(Supplied material)

(* ===== verification/FsBlocks.v ===== *)
(** * Correctness of block allocation (kernel/fs.c): balloc(), bfree(), bzero()

    [used] reads the bitmap in the block contents of a transaction.  balloc()
    returns the first block that is not in use, zeroed and marked; bfree() undoes
    it and panics on a block that is free. *)

From Stdlib Require Import ZArith Lia.
From stdpp Require Import base tactics numbers gmap strings option list.
From S2P Require Import Prelude Bytes Kernel Spinlock Kstring Sched Uart Printf Bio Bcache.
From S2P Require Import Log LogSpec BcacheProps Crash Fs Txn FsExample.

(** ** Specification *)

(** The bitmap says that block [b] is in use. *)
Definition used (sb : superblock) (V : Z -> list Z) (b : Z) : bool :=
  negb (bit_clear (V (BBLOCK b sb)) (b mod BPB)).

(** Block [n] holds a part of the bitmap. *)
Definition bitmap_blk (sb : superblock) (n : Z) : Prop :=
  exists b, 0 <= b < sb_size sb /\ n = BBLOCK b sb.

(** The bitmap is on the disk and not in the log. *)
Record bitmap_ok (sb : superblock) (st : Z) : Prop := {
  bm_size : 0 < sb_size sb < 2 ^ 31;
  bm_start : 0 <= sb_bmapstart sb;
  bm_end : sb_bmapstart sb + sb_size sb / BPB < 2 ^ 31;
  bm_off n : bitmap_blk sb n -> off_log st n;
}.

(** Block [n] holds inodes. *)
Definition inode_blk (sb : superblock) (n : Z) : Prop :=
  exists i, 0 <= i < sb_ninodes sb /\ n = IBLOCK i sb.

(** Block [b] is for data: not block 0, not of the log, the bitmap or the inodes. *)
Definition data_blk (sb : superblock) (st b : Z) : Prop :=
  b <> 0 /\ off_log st b /\ ~ bitmap_blk sb b /\ ~ inode_blk sb b.

(** Blocks that are not in use are data blocks. *)
Definition free_ok (sb : superblock) (st : Z) (V : Z -> list Z) : Prop :=
  forall b, 0 <= b < sb_size sb -> used sb V b = false -> data_blk sb st b.

(** [r] was taken from the blocks not in use: it is zeroed and marked, nothing else
    changed. *)
Definition fresh (sb : superblock) (V V' : Z -> list Z) (r : Z) : Prop :=
  0 < r < sb_size sb /\ used sb V r = false /\ V' r = replicate 1024 0 /\
  (forall b, 0 <= b < sb_size sb -> used sb V' b = used sb V b || (b =? r)) /\
  (forall n, n <> r -> ~ bitmap_blk sb n -> V' n = V n).

(** None of the blocks that balloc() reads or returns is locked. *)
Definition alloc_unheld (sb : superblock) (V : Z -> list Z) (h : gmap nat (Z * list Z)) : Prop :=
  (forall n, bitmap_blk sb n -> unheld h n) /\
  (forall b, 0 <= b < sb_size sb -> used sb V b = false -> unheld h b).
Lemma wrote_bmap sb st V i V1 i1 off bs tot V2 i2 bn r :
  wrote sb st V i V1 i1 off bs tot -> bmap_post sb st V1 V2 i1 i2 bn r -> 0 <= bn < MAXFILE ->
  0 <= off -> off + tot <= MAXFILE * BSIZE -> wrote sb st V i V2 i2 off bs tot.
Proof.
  intros [] Hp Hbn Hoff Hend. pose proof Hp as [P1 P2 [P3a P3b] P4 P5 P6 P7 P9 P8].
  assert (Hle : used_le sb V V2) by (intros b Hb Hu; by apply P3a, wr_le0).
  assert (Hold : forall bn', 0 <= bn' < MAXFILE -> file_addr V1 i1 bn' <> 0 -> file_addr V2 i2 bn' = file_addr V1 i1 bn').
  { intros bn' Hb' Hne. destruct (decide (bn' = bn)) as [->|]; [|by apply P5]. by destruct (P6 Hne) as [-> ->]. }
  assert (Hfree : forall a, used sb V1 a = false -> 0 <= a < sb_size sb -> used sb V a = false).
  { intros a Hu Ha. destruct (used sb V a) eqn:E; [|done]. by rewrite (wr_le0 a Ha E) in Hu. }
  split; try done.
  - rewrite P1, wr_inode0. done.
  - intros p Hp'. rewrite (bmap_bytes _ _ _ _ _ _ _ _ _ wr_wf0 Hp) by done. by apply wr_byte0.
  - intros bn' Hb' Hne. rewrite Hold; [by apply wr_kept0|done|by rewrite wr_kept0].
  - intros p Hp'. rewrite Hold; [by apply wr_there0|zdm|by apply wr_there0].
  - intros a Ha. pose proof (file_blk_live _ _ _ _ _ P2 Ha) as (Hra & _ & _).
    assert (Ho : file_blk V1 i1 a -> file_blk V i a \/ used sb V a = false) by auto.
    destruct Ha as [Ha [->|(bn' & Hb' & ->)]].
    + destruct P9 as [E|P9]; [apply Ho; split; [done|by left]|right; apply Hfree; [done|lia]].
    + destruct (decide (file_addr V1 i1 bn' = 0)) as [E0|E0].
      * destruct (decide (bn' = bn)) as [->|Hne]; [|by rewrite P5 in Ha].
        rewrite P4 in *. right. apply Hfree; [by apply P7|lia].
      * rewrite Hold in * by done. apply Ho. split; [done|]. right. by exists bn'.
  - intros n Hn0 Hn Hnf Hnu. rewrite P3b; [by apply wr_frame0|done| |].
    + intros <-. assert (Hb : file_blk V1 i1 (ind_blk i1)) by (split; [done|by left]).
      pose proof (file_blk_live _ _ _ _ _ wr_wf0 Hb) as (Hra & _ & _).
      destruct (wr_from0 _ Hb) as [?|Hu]; [done|]. apply Hnu. split; [lia|done].
    + intros [Hr Hu]. apply Hnu. split; [done|by apply Hfree].
Qed.

Lemma nth_splice (x k : list Z) o j :
  (o + length k <= length x)%nat ->
  nth j (splice x o k) 0 = if decide (o <= j < o + length k)%nat then nth (j - o) k 0 else nth j x 0.
Proof.
  intros Hl. rewrite !nth_lookup. case_decide.
  - by rewrite lookup_splice_in.
  - by rewrite lookup_splice_out.
Qed.

Lemma file_addr_store sb st V i bn x :
  inode_wf sb st V i -> 0 <= bn < MAXFILE -> file_addr V i bn <> 0 ->
  forall bn', file_addr (vput (file_addr V i bn) x V) i bn' = file_addr V i bn'.
Proof.
  intros [_ _ Hm] Hbn Ha bn'. pose proof (am_ne _ _ _ _ _ Hm bn Hbn Ha) as Hne.
  unfold file_addr at 1 3. by rewrite (vput_other _ _ _ (ind_blk i)) by congruence.
Qed.

Lemma file_byte_store sb st V i p k q :
  inode_wf sb st V i -> 0 <= p < MAXFILE * BSIZE -> file_addr V i (p / BSIZE) <> 0 ->
  blk_ok (V (file_addr V i (p / BSIZE))) -> p mod BSIZE + Z.of_nat (length k) <= BSIZE ->
  0 <= q < MAXFILE * BSIZE ->
  file_byte (vput (file_addr V i (p / BSIZE))
      (splice (V (file_addr V i (p / BSIZE))) (Z.to_nat (p mod BSIZE)) k) V) i q =
    if decide (p <= q < p + Z.of_nat (length k)) then nth (Z.to_nat (q - p)) k 0 else file_byte V i q.
Proof.
  intros Hwf Hp Ha [Hx _] Hk Hq. assert (Hbn : 0 <= p / 1024 < 268) by zdm. assert (Hbq : 0 <= q / 1024 < 268) by zdm.
  unfold file_byte. rewrite (file_addr_store sb st) by done.
  destruct (decide (q / 1024 = p / 1024)) as [E|Hne].
  - rewrite E, (proj2 (Z.eqb_neq _ _)), vput_same, nth_splice by (done || rewrite Hx; zdm).
    case_decide as H1; case_decide as H2; try done; [|exfalso; zdm|exfalso; zdm].
    f_equal. zdm.
  - rewrite decide_False by zdm. destruct (Z.eqb_spec (file_addr V i (q / 1024)) 0) as [|Hq0]; [done|].
    rewrite vput_other; [done|]. intros E. apply Hne. by eapply (am_inj _ _ _ _ _ (iw_map _ _ _ _ Hwf)).
Qed.

Lemma wrote_store sb st V i V1 i1 off bs tot m :
  let p := off + tot in
  let a := file_addr V1 i1 (p / BSIZE) in
  wrote sb st V i V1 i1 off bs tot -> a <> 0 -> blk_ok (V1 a) -> 0 <= off -> 0 <= tot -> 0 <= m ->
  p mod BSIZE + m <= BSIZE -> (Z.to_nat (tot + m) <= length bs)%nat -> p + m <= MAXFILE * BSIZE -> p < MAXFILE * BSIZE ->
  wrote sb st V i
    (vput a (splice (V1 a) (Z.to_nat (p mod BSIZE)) (take (Z.to_nat m) (drop (Z.to_nat tot) bs))) V1) i1
    off bs (tot + m).
Proof.
  intros p a [W1 W2 W3 W4 W5 W6 W7 W8] Ha Hx Hoff Htot Hm Hpm Hlen Hend Hp. assert (Ep : p = off + tot) by done. clearbody p.
  assert (Hbn : 0 <= p / 1024 < 268) by zdm.
  pose proof (file_addr_store sb st V1 i1 (p / 1024) (splice (V1 a) (Z.to_nat (p mod 1024)) (take (Z.to_nat m) (drop (Z.to_nat tot) bs))) W2 Hbn Ha) as HF.
  fold a in HF. set (V2 := vput a _ V1) in *.
  pose proof (am_live _ _ _ _ _ (iw_map _ _ _ _ W2) _ Hbn Ha) as (Hra & (_ & _ & Hnb & _) & Hua).
  assert (Hk : length (take (Z.to_nat m) (drop (Z.to_nat tot) bs)) = Z.to_nat m) by len.
  assert (Hu : used_le sb V1 V2) by (intros b Hb Hub; unfold V2; by rewrite used_data).
  assert (Hb : file_blk V1 i1 a) by (split; [done|right; by exists (p / 1024)]).
  split; try done.
  - split; [apply W2|apply W2|]. eapply (amap_ok_ext _ _ V1); [|done|apply W2]. intros bn _. apply HF.
  - intros q Hq. pose proof (file_byte_store sb st V1 i1 p (take (Z.to_nat m) (drop (Z.to_nat tot) bs)) q) as E.
    fold a in E. fold V2 in E. rewrite E, Hk by (done || lia). clear E. rewrite W3 by done.
    repeat case_decide; try done; try lia.
    rewrite !nth_lookup, lookup_take_lt, lookup_drop by lia. do 2 f_equal. lia.
  - intros bn Hb' Hne. rewrite HF. by apply W4.
  - intros q Hq. rewrite HF. destruct (Z.lt_ge_cases q p); [apply W5; lia|].
    by replace (q / 1024) with (p / 1024) by zdm.
  - intros b Hb' Hub. by apply Hu, W6.
  - intros b [Hb0 Hb1]. apply W7. split; [done|]. destruct Hb1 as [->|(bn & Hbn' & ->)]; [by left|right].
    exists bn. split; [done|apply HF].
  - intros n Hn0 Hn Hnf Hnu. unfold V2. rewrite vput_other; [by apply W8|]. intros ->.
    destruct (W7 a Hb) as [?|Hu']; [done|]. apply Hnu. split; [lia|done].
Qed.

(** No block of the file is locked, during the loop. *)
Lemma from_unheld sb st V i V1 i1 h :
  inode_wf sb st V1 i1 -> (forall a, file_blk V1 i1 a -> file_blk V i a \/ used sb V a = false) ->
  file_unheld V i h -> alloc_unheld sb V h -> file_unheld V1 i1 h.
Proof.
  intros W2 W7 [H1 H2] [_ H3].
  assert (H : forall a, file_blk V1 i1 a -> unheld h a).
  { intros a Ha. pose proof (file_blk_live _ _ _ _ _ W2 Ha) as (Hr & _).
    destruct (W7 a Ha) as [[Ha0 [->|(bn & Hbn & ->)]]|Hu]; [auto|auto|]. apply H3; [lia|done]. }
  split.
  - intros Hne. apply H. split; [done|by left].
  - intros bn Hbn Hne. apply H. split; [done|right; by exists bn].
Qed.

Lemma wrote_unheld sb st V i V1 i1 off bs tot h :
  wrote sb st V i V1 i1 off bs tot -> file_unheld V i h -> alloc_unheld sb V h -> file_unheld V1 i1 h.
Proof. intros [W1 W2 W3 W4 W5 W6 W7 W8]. by eapply from_unheld. Qed.

Lemma wrote_fs_ok s st V i V1 i1 off bs tot h s1 :
  wrote (k_sb s) st V i V1 i1 off bs tot -> fs_ok s st V h -> k_sb s1 = k_sb s -> fs_ok s1 st V1 h.
Proof.
  intros [W1 W2 W3 W4 W5 W6 W7 W8] [H1 H2 H3] E. split; rewrite E; [done|by eapply le_free|by eapply le_unheld].
Qed.

(** ** Lemmas: writei() *)

Section write.
Context (Cache : kstate -> gmap nat (Z * list Z) -> gmap Z (list Z) -> Prop) `{!BlockCache Cache}.
Context `{Platform}.
Abbreviation txn := (txn Cache).

(** One block of writei(). *)
Lemma writei_body_spec s st h V i V1 i1 k ip off bs tot n Q :
  let m := Z.min (n - tot) (BSIZE - (off + tot) mod BSIZE) in
  txn s st h V1 (6 + k) -> fs_ok s st V1 h -> (size h < 2)%nat -> k_itable s !! ip = Some i1 ->
  wrote (k_sb s) st V i V1 i1 off bs tot -> file_unheld V1 i1 h -> Forall byte_ok bs ->
  0 <= off -> 0 <= tot < n -> off + n <= MAXFILE * BSIZE -> (Z.to_nat n <= length bs)%nat ->
  (forall V2 i2 s2, wrote (k_sb s) st V i V2 i2 off bs tot ->
     (forall b, 0 <= b < sb_size (k_sb s) -> used (k_sb s) V2 b = true) -> txn s2 st h V2 (1 + k) -> op_step s s2 ->
     k_itable s2 = <[ip := i2]> (k_itable s) -> Q (inr (tot, off + tot)) s2) ->
  (forall V2 i2 s2, wrote (k_sb s) st V i V2 i2 off bs (tot + m) -> txn s2 st h V2 k -> op_step s s2 ->
     k_itable s2 = <[ip := i2]> (k_itable s) ->
     Q (inl (tot + m, off + tot + m, KernBuf (drop (Z.to_nat (tot + m)) bs))) s2) ->
  wp (writei_body ip n (tot, off + tot, KernBuf (drop (Z.to_nat tot) bs))) Q s.
Proof.
  intros m Ht Hfo Hh Hi Hw Hun Hbs Hoff Htot Hend Hlen Hstop Hgo. set (p := off + tot) in *.
  assert (Ep : p = off + tot) by done.
  pose proof (blocks_left_step p (off + n) m) as (Hm0 & Hme & _ & Hmb & _); [lia|unfold m; f_equal; lia|].
  assert (Hbn : 0 <= p / 1024 < 268) by zdm. pose proof (bm_size _ _ (fo_bitmap _ _ _ _ Hfo)) as Hsz.
  unfold writei_body. rewrite (proj2 (Z.ltb_lt tot n)) by lia. apply wp_bind.
  eapply (bmap_spec Cache s st h V1 (1 + k) ip i1); try done; [apply Hw|apply Hun|].
  intros V2 i2 a s1 Hp Ht1 Hs1 I1.
  assert (Hw2 : wrote (k_sb s) st V i V2 i2 off bs tot) by (eapply wrote_bmap; try done; lia).
  destruct (Z.eqb_spec a 0) as [->|Ha].
  { apply wp_ret. eapply Hstop; try done. by apply (bp_full _ _ _ _ _ _ _ _ Hp). }
  assert (Hi2 : k_itable s1 !! ip = Some i2).
  { rewrite I1. apply list_lookup_insert_eq. by eapply lookup_lt_Some. }
  assert (Hdev : i_dev i2 = 1) by apply Hw2.
  assert (Hua : unheld h a).
  { assert (Hu : file_unheld V2 i2 h).
    { apply (wrote_unheld (k_sb s) st V1 i1 V2 i2 off bs 0 h); [|done|apply Hfo].
      eapply wrote_bmap; [apply wrote_refl, Hw|done|done|lia|lia]. }
    rewrite <- (bp_addr _ _ _ _ _ _ _ _ Hp) in *. by apply Hu. }
  assert (Ea : file_addr V2 i2 (p / 1024) = a) by exact (bp_addr _ _ _ _ _ _ _ _ Hp).
  pose proof (am_live _ _ _ _ _ (iw_map _ _ _ _ (wr_wf _ _ _ _ _ _ _ _ _ Hw2)) (p / 1024) Hbn) as Hlive.
  rewrite Ea in Hlive. destruct (Hlive Ha) as (Hra & (_ & Hoffa & _) & _).
  apply wp_bind. eapply wp_get_entry; [done|]. rewrite Hdev. apply wp_bind.
  eapply (txn_bread Cache); [done|done|lia|]. intros bp s2 Hbp Ht2 Hs2 I2.
  rewrite (u32_small (n - tot)), (u32_small (1024 - p mod 1024)) by zdm. fold m. cbv zeta.
  apply wp_bind. eapply (copyin_buf Cache); [done|]. intros s3 Ht3 Hs3 I3. cbn [fst snd Z.eqb].
  assert (Hx : blk_ok (V2 a)) by by eapply (txn_blk Cache).
  assert (Hk : length (take (Z.to_nat m) (drop (Z.to_nat tot) bs)) = Z.to_nat m) by len.
  eapply (txn_change_then Cache s3 st h V2 k bp a); try done; [lia| |].
  { destruct Hx as [Hxl Hxb]. split; [rewrite length_splice; rewrite ?Hk, ?Hxl; zdm|].
    apply Forall_splice; [done|]. by apply Forall_take, Forall_drop. }
  intros s4 Ht4 Hs4 I4. apply wp_ret. rewrite (u32_small (tot + m)), (u32_small (p + m)) by lia.
  unfold loc_add. rewrite drop_drop. replace (Z.to_nat tot + Z.to_nat m)%nat with (Z.to_nat (tot + m)) by lia.
  eapply (Hgo _ i2); [|exact Ht4| |congruence].
  - rewrite <- Ea. apply (wrote_store (k_sb s) st V i V2 i2 off bs tot m); try done; fold p; rewrite ?Ea; try done; lia.
  - etrans; [exact Hs1|]. etrans; [exact Hs2|]. etrans; [exact Hs3|exact Hs4].
Qed.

(End Supplied material)

Look in the material above for the line with "- intros q Hq. rewrite" and the line with "intros W2 W7 [H1 H2] [_ H3].", and transcribe exactly those lines and all lines between them, nothing more.

● Written response:
  - intros q Hq. rewrite HF. destruct (Z.lt_ge_cases q p); [apply W5; lia|].
    by replace (q / 1024) with (p / 1024) by zdm.
  - intros b Hb' Hub. by apply Hu, W6.
  - intros b [Hb0 Hb1]. apply W7. split; [done|]. destruct Hb1 as [->|(bn & Hbn' & ->)]; [by left|right].
    exists bn. split; [done|apply HF].
  - intros n Hn0 Hn Hnf Hnu. unfold V2. rewrite vput_other; [by apply W8|]. intros ->.
    destruct (W7 a Hb) as [?|Hu']; [done|]. apply Hnu. split; [lia|done].
Qed.

(** No block of the file is locked, during the loop. *)
Lemma from_unheld sb st V i V1 i1 h :
  inode_wf sb st V1 i1 -> (forall a, file_blk V1 i1 a -> file_blk V i a \/ used sb V a = false) ->
  file_unheld V i h -> alloc_unheld sb V h -> file_unheld V1 i1 h.
Proof.
  intros W2 W7 [H1 H2] [_ H3].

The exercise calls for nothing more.